The ridge goes first in a cross. Ive known a few in the shelter that had pure ridge back in them and pups had no sign of one. your dogs parents could have had some in there.... color , headshape to me....... Ill bet its a great dog!


----------



## OldFortKennels (Mar 10, 2006)

Funny you should say that about the Ridgeback. My wife took one look at the dog and said , it looks like it could have some Ridgeback in it. I concure.

Quite possibly Ridgeback, lab mix


----------



## jayjayshap (Jul 25, 2007)

I know she has pit bull mixed in there if you look at the ears,head and the wrinkles on the nose when she is smiling. You know that kind of smile that pit bulls and other bully breeds have with a huge tongue hanging and the facial expressions like they are almost laughing.Also her brother was brindle and white with the same exact pattern.
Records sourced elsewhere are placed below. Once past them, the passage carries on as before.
(** [path.resolve] yields a normalized absolute path as soon as the
    working directory or an argument is absolute. *)
Lemma resolve_canonical (cwd : string) (args : list string) :
  Path.isAbsolute cwd = true ∨ Exists (λ p, Path.isAbsolute p = true) args →
  canonical (Path.resolve cwd args).
Proof.
  intros Hcwd. unfold Path.resolve.
  assert (Habs : snd (Path.resolve_loop cwd (reverse args) "") = true).
  { apply resolve_loop_absolute. destruct Hcwd as [?|Hex]; [by left|right].
    apply Exists_exists in Hex as (p & Hin & Hp). apply Exists_exists.
    exists p. split; [|done]. by apply elem_of_reverse. }
  destruct (Path.resolve_loop cwd (reverse args) "") as [rp abs]. simpl in Habs. subst abs.
  eexists. split; [|reflexivity].
  apply normalize_segments_plain, split_all_no_sep.
Qed.

Lemma plain_head (x : string) :
  plain x → ∃ c x', x = String c x' ∧ c ≠ "/"%char.
Proof.
  intros (Hne & _ & _ & Hns). destruct x as [|c x']; [done|].
  exists c, x'. split; [done|]. simpl in Hns.
  apply andb_true_iff in Hns as [Hc _]. apply negb_true_iff in Hc.
  by apply bool_decide_eq_false in Hc.
Qed.

Lemma abs_path_not_endsWith_sep (R : list string) :
  R ≠ [] → Forall plain R → Js.endsWith (abs_path R) "/" = false.
Proof.
  intros Hne HR. apply not_true_is_false. intros [r Hr]%endsWith_spec.
  assert (Hs : Path.split (abs_path R) = "" :: R).
  { unfold abs_path. rewrite str_app_cons, str_app_nil_l, split_cons_sep, split_join_sep; [done..|].
    eapply Forall_impl; [exact HR | apply plain_no_sep]. }
  rewrite Hr in Hs.
  assert (Hs' : Path.split (r +:+ "/") = Path.split r ++ [""]).
  { rewrite <- (str_app_nil_r "/") at 1. apply split_app_sep. }
  rewrite Hs' in Hs.
  apply (f_equal last) in Hs. rewrite last_snoc in Hs.
  destruct R as [|x R]; [done|]. rewrite last_cons_cons in Hs.
  symmetry in Hs. apply last_Some in Hs as [l' Hl']. rewrite Hl' in HR.
  apply Forall_app in HR as [_ HR]. inversion HR as [|? ? Hp _]; subst.
  by destruct Hp.
Qed.

(** Containment of normalized absolute paths is the prefix order on
    their components. *)
Lemma within_components (R C : list string) :
  Forall plain R → Forall plain C →
  within (abs_path R) (abs_path C) ↔ R `prefix_of` C.
Proof.
  intros HR HC. rewrite <- startsWith_within. unfold Path.sep.
  assert (HR' := Forall_impl _ _ _ HR plain_no_sep).
  assert (HC' := Forall_impl _ _ _ HC plain_no_sep).
  destruct R as [|r R].
  - split; [intros _; apply prefix_nil|intros _].
    change (abs_path []) with "/". change (Js.endsWith "/" "/") with true. cbv iota.
    apply startsWith_spec. unfold abs_path. eexists. apply str_app_assoc.
  - rewrite abs_path_not_endsWith_sep by done.
    unfold abs_path. rewrite !str_app_assoc, !str_app_cons, !str_app_nil_l, startsWith_cons.
    rewrite bool_decide_true by done. rewrite (join_sep_snoc (r :: R)) by done. simpl andb.
    destruct C as [|c C].
    + split.
      * inversion HR as [|? ? Hr _]; subst.
        destruct (plain_head r Hr) as (a & r' & -> & Ha).
        simpl. rewrite bool_decide_false by done. done.
      * intros [k Hk]. discriminate.
    + rewrite join_sep_snoc by done. by apply (startsWith_join_all (r :: R) (c :: C)).
Qed.

End NormalizeFacts.
Section JoinFacts.

Lemma truthy_true (s : string) : Js.truthy s = true ↔ s ≠ "".
Proof. unfold Js.truthy. rewrite negb_true_iff, bool_decide_eq_false. done. Qed.

Lemma truthy_false (s : string) : Js.truthy s = false ↔ s = "".
Proof. unfold Js.truthy. rewrite negb_false_iff, bool_decide_eq_true. done. Qed.

Lemma join_args_Some (j : string) (args : list string) :
  Path.join_args (Some j) args = Some (j +:+ join_tail args).
Proof.
  revert j. induction args as [|arg rest IH]; intros j; simpl.
  - by rewrite str_app_nil_r.
  - destruct (Js.truthy arg); [|apply IH].
    rewrite IH. by rewrite !str_app_assoc.
Qed.
(** What one iteration does to the dictionary under construction: the
    entries of the other keys stay, and a key that was not there gets the
    incoming value itself. *)
Lemma merge_step_entries (k : string) (v : Heap.hvalue) (h h' : Heap.heap)
    (cur : list (string * Heap.hvalue)) :
  nth_error h l = Some (Heap.ODict cur) ->
  Heap.merge_step fuel (Heap.dict_merge n) add_keys l (k, v) h = Some (Ok tt, h') ->
  exists cur',
    nth_error h' l = Some (Heap.ODict cur') /\
    (forall k', k' <> k -> Heap.hget k' cur' = Heap.hget k' cur) /\
    (Heap.hget k cur = None -> Heap.hget k cur' = Some v).
Proof.
  intros Hl Hrun.
  assert (Hset : forall x h0 h1,
            nth_error h0 l = Some (Heap.ODict cur) ->
            Heap.set_item l k x h0 = Some (Ok tt, h1) ->
            exists cur',
              nth_error h1 l = Some (Heap.ODict cur') /\
              (forall k', k' <> k -> Heap.hget k' cur' = Heap.hget k' cur) /\
              Heap.hget k cur' = Some x).
  { intros x h0 h1 H0 H. rewrite (run_set_item h0 l cur k x H0) in H.
    injection H as <-. exists (Heap.hset k x cur). repeat split.
    - apply nth_error_update_same. apply nth_error_Some. congruence.
    - intros k' Hk'. apply hget_hset_other. congruence.
    - apply hget_hset_same. }
  assert (Hset_v : forall h0 h1,
            nth_error h0 l = Some (Heap.ODict cur) ->
            Heap.set_item l k v h0 = Some (Ok tt, h1) ->
            exists cur',
              nth_error h1 l = Some (Heap.ODict cur') /\
              (forall k', k' <> k -> Heap.hget k' cur' = Heap.hget k' cur) /\
              (Heap.hget k cur = None -> Heap.hget k cur' = Some v)).
  { intros h0 h1 H0 H. destruct (Hset v h0 h1 H0 H) as (cur' & H1 & H2 & H3).
    exists cur'. auto. }
  unfold Heap.merge_step in Hrun.
  unfold Heap.mbind at 1 in Hrun. rewrite (run_get_dict h l cur Hl) in Hrun.
  destruct (Heap.hget k cur) as [old|] eqn:Hget; [|eapply Hset_v; eauto].
  assert (Hpresent : forall cur',
            nth_error h' l = Some (Heap.ODict cur') ->
            (forall k', k' <> k -> Heap.hget k' cur' = Heap.hget k' cur) ->
            exists cur'',
              nth_error h' l = Some (Heap.ODict cur'') /\
              (forall k', k' <> k -> Heap.hget k' cur'' = Heap.hget k' cur) /\
              (Some old = None -> Heap.hget k cur'' = Some v)).
  { intros cur' H1 H2. exists cur'. repeat split; auto. discriminate. }
  assert (Hset_any : forall x h0,
            nth_error h0 l = Some (Heap.ODict cur) ->
            Heap.set_item l k x h0 = Some (Ok tt, h') ->
            exists cur'',
              nth_error h' l = Some (Heap.ODict cur'') /\
              (forall k', k' <> k -> Heap.hget k' cur'' = Heap.hget k' cur) /\
              (Some old = None -> Heap.hget k cur'' = Some v)).
  { intros x h0 H0 H. destruct (Hset x h0 h' H0 H) as (cur' & H1 & H2 & _).
    now apply (Hpresent cur'). }
  apply mbind_inv in Hrun as [(t & h1 & Ht & Hrun)|(e & _ & [=])].
  apply (frames_keeps_dict _ l h _ h1 cur (frames_truthy (S l) old) Ht) in Hl as Hl1.
  destruct (negb t); [eapply Hset_any; eauto|].
  apply mbind_inv in Hrun as [(tv & h2 & Htv & Hrun)|(e & _ & [=])].
  apply (frames_keeps_dict _ l h1 _ h2 cur (frames_type_of (S l) v) Htv) in Hl1 as Hl2.
  apply mbind_inv in Hrun as [(told & h3 & Htold & Hrun)|(e & _ & [=])].
  apply (frames_keeps_dict _ l h2 _ h3 cur (frames_type_of (S l) old) Htold) in Hl2 as Hl3.
  destruct (negb (issubclass tv told)).
  - apply mbind_inv in Hrun as [(b1 & h4 & Hb1 & Hrun)|(e & _ & [=])].
    apply (frames_keeps_dict _ l h3 _ h4 cur (frames_member_of (S l) _ _ _ _) Hb1)
      in Hl3 as Hl4.
    destruct b1; [eapply Hset_any; eauto|].
    apply mbind_inv in Hrun as [(b2 & h5 & Hb2 & Hrun)|(e & _ & [=])].
    apply (frames_keeps_dict _ l h4 _ h5 cur (frames_member_of (S l) _ _ _ _) Hb2)
      in Hl4 as Hl5.
    destruct b2; [eapply Hset_any; eauto | discriminate].
  - assert (Hloop : forall rv ro,
              Heap.extend_loop fuel fuel rv ro 0 h3 = Some (Ok tt, h') ->
              exists cur'',
                nth_error h' l = Some (Heap.ODict cur'') /\
                (forall k', k' <> k -> Heap.hget k' cur'' = Heap.hget k' cur) /\
                (Some old = None -> Heap.hget k cur'' = Some v)).
    { intros rv ro H. apply (Hpresent cur); [|auto].
      apply (frames_keeps_dict _ l h3 _ h' cur
               (frames_extend_loop (S l) fuel fuel rv ro 0) H Hl3). }
    destruct told, tv; try (eapply Hset_any; eauto; fail);
      try (destruct v, old; try discriminate; eapply Hloop; eauto; fail).
    apply mbind_inv in Hrun as [(r & h4 & Hr & Hrun)|(e & _ & [=])].
    apply dict_merge_grows in Hr.
    destruct (Hr l (Heap.ODict cur) Hl3) as (o' & Ho' & G). simpl in G. subst o'.
    eapply Hset_any; eauto.
Qed.
(** * IBKR-QuantConnect-Strategies: the two rebalancing algorithms

    A shallow embedding of [MSFT/main.py] (class [MSFTBeatBuyHoldV4], one
    instrument, volatility-scaled leverage) and of [Seasonal/main.py] (class
    [SeasonalETFRotationStrategy], momentum-ranked sector rotation), followed
    by the properties their specification states about them.

    Number model.  Python floats are idealised: rounding, infinities and NaN
    are not modelled.  [MSFT/main.py] takes a square root ([np.std],
    [np.sqrt]), so its floats are the real numbers [R]; [Seasonal/main.py]
    only compares floats and divides 1.0 by a list length, so its floats are
    the rationals [Q], and its functions evaluate.

    What is outside the files.  The QuantConnect engine (indicators, the
    portfolio, the clock, the warm-up flag) is an environment record that each
    call reads; [set_holdings] and [liquidate] are the instructions a call
    emits, collected in a list in emission order.  [self.log] only formats
    text and is left out. *)

From Stdlib Require Import List Bool Arith Lia ZArith QArith Reals Lra.
From Stdlib Require Import Permutation Sorted.
Import ListNotations.

Set Implicit Arguments.

(** ** Python and numpy primitives over the reals *)

Module PyReal.
Local Open Scope R_scope.

Definition ltb (a b : R) : bool := if Rlt_dec a b then true else false.
Definition leb (a b : R) : bool := if Rle_dec a b then true else false.
Definition gtb (a b : R) : bool := ltb b a.

(** Truth value of a float: [if x] holds unless [x] is [0.0]. *)
Definition truthy (x : R) : bool :=
  if Req_dec_T x 0 then false else true.

(** The builtins [max(a, b)] and [min(a, b)] keep the first argument unless
    a later one is strictly greater (strictly smaller). *)
Definition py_max (a b : R) : R := if gtb b a then b else a.
Definition py_min (a b : R) : R := if ltb b a then b else a.

Definition sum (l : list R) : R := fold_right Rplus 0 l.

(** [x.mean()]: the sum over the number of elements. *)
Definition np_mean (l : list R) : R := sum l / INR (length l).

(** [np.std(l)] with numpy's defaults ([ddof = 0]), as numpy documents it:
    [sqrt(mean(abs(x - x.mean())**2))]. *)
Definition np_std (l : list R) : R :=
  sqrt (np_mean (map (fun x => Rabs (x - np_mean l) ^ 2) l)).

Definition np_sqrt (x : R) : R := sqrt x.
End PyReal.

(** ** [MSFT/main.py] *)

Module MSFT.
Import PyReal.
Local Open Scope R_scope.

(** [RollingWindow[float](size)]: index 0 is the newest item; [add] on a
    full window drops the oldest one. *)
Record RollingWindow : Type := mkWindow {
  rw_size : nat;
  rw_items : list R
}.

Definition rw_new (size : nat) : RollingWindow := mkWindow size [].

Definition rw_count (w : RollingWindow) : nat := length (rw_items w).

Definition rw_add (x : R) (w : RollingWindow) : RollingWindow :=
  mkWindow (rw_size w) (firstn (rw_size w) (x :: rw_items w)).

(** [w[i]].  QuantConnect raises when [i >= w.count]; every use below sits
    behind a test on [count] that excludes it (lemma [rw_at_in_range]), so
    the default is never read. *)
Definition rw_at (w : RollingWindow) (i : nat) : R := nth i (rw_items w) 0.

(** The attributes [on_data] writes. *)
Record Algo : Type := mkAlgo {
  price_history : RollingWindow;
  return_history : RollingWindow;
  last_price : option R
}.

(** Constants fixed by [initialize]. *)
Definition lookback_12m : nat := 252.
Definition target_vol : R := 0.22.
Definition max_leverage : R := 2.0.
Definition base_leverage : R := 1.25.
Definition strong_trend_leverage : R := 1.6.
Definition vol_floor : R := 0.12.

Definition initialize : Algo :=
  mkAlgo (rw_new (lookback_12m + 1)) (rw_new 25) None.

Record TradeBar : Type := mkBar { close : R }.

(** The slice handed to [on_data], as far as ["MSFT"] goes: no such key
    ([None]), a key with an empty value ([Some None]), or a bar. *)
Definition Slice : Type := option (option TradeBar).

Definition on_data (data : Slice) (self : Algo) : Algo :=
  match data with
  | None | Some None => self
  | Some (Some bar) =>
      let price := close bar in
      if leb price 0 then self
      else
        let rh :=
          match last_price self with
          | Some lp =>
              if truthy lp && gtb lp 0
              then rw_add (price / lp - 1) (return_history self)
              else return_history self
          | None => return_history self
          end in
        mkAlgo (rw_add price (price_history self)) rh (Some price)
  end.

Definition get_12m_momentum (self : Algo) : option R :=
  if (rw_count (price_history self) <=? lookback_12m)%nat then None
  else Some (rw_at (price_history self) 0
             / rw_at (price_history self) lookback_12m - 1).

Definition get_realized_vol (self : Algo) : option R :=
  if (rw_count (return_history self) <? 20)%nat then None
  else
    let returns := map (fun i => rw_at (return_history self) i) (seq 0 20) in
    Some (np_std returns * np_sqrt 252).

Record Indicator : Type := mkIndicator {
  is_ready : bool;
  current_value : R
}.

(** What [rebalance] reads from the engine. *)
Record Env : Type := mkEnv {
  is_warming_up : bool;
  sma_200 : Indicator;
  sma_50 : Indicator;
  rsi_indicator : Indicator;
  holdings_value : R;          (* portfolio["MSFT"].holdings_value *)
  total_portfolio_value : R
}.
Everyone that approaches me when i am with her says she looks just like their pit bull someone was telling me that she looks like she is from the Colby bloodline i don't see any lab in her she is too stocky wieghing 56 pounds at 10 months old and her hieght is only a little bit above my knee.Her color pattern with the white nose and red skin underneath she has the white socks and the white chest maybe a ridgeback but i dont see lab could she be pit bull/shepard mix i never really cared but now that she is growing everyone is asking what kind of dog she is and if she is a mixed breed what is mixed with. But mostly i would like to know what mix she is cause she is the first dog i have ever had and i am 25 any experts on bloodlines would be a major help. THANKS!


----------



## Indigo Bully Connection (Dec 21, 2006)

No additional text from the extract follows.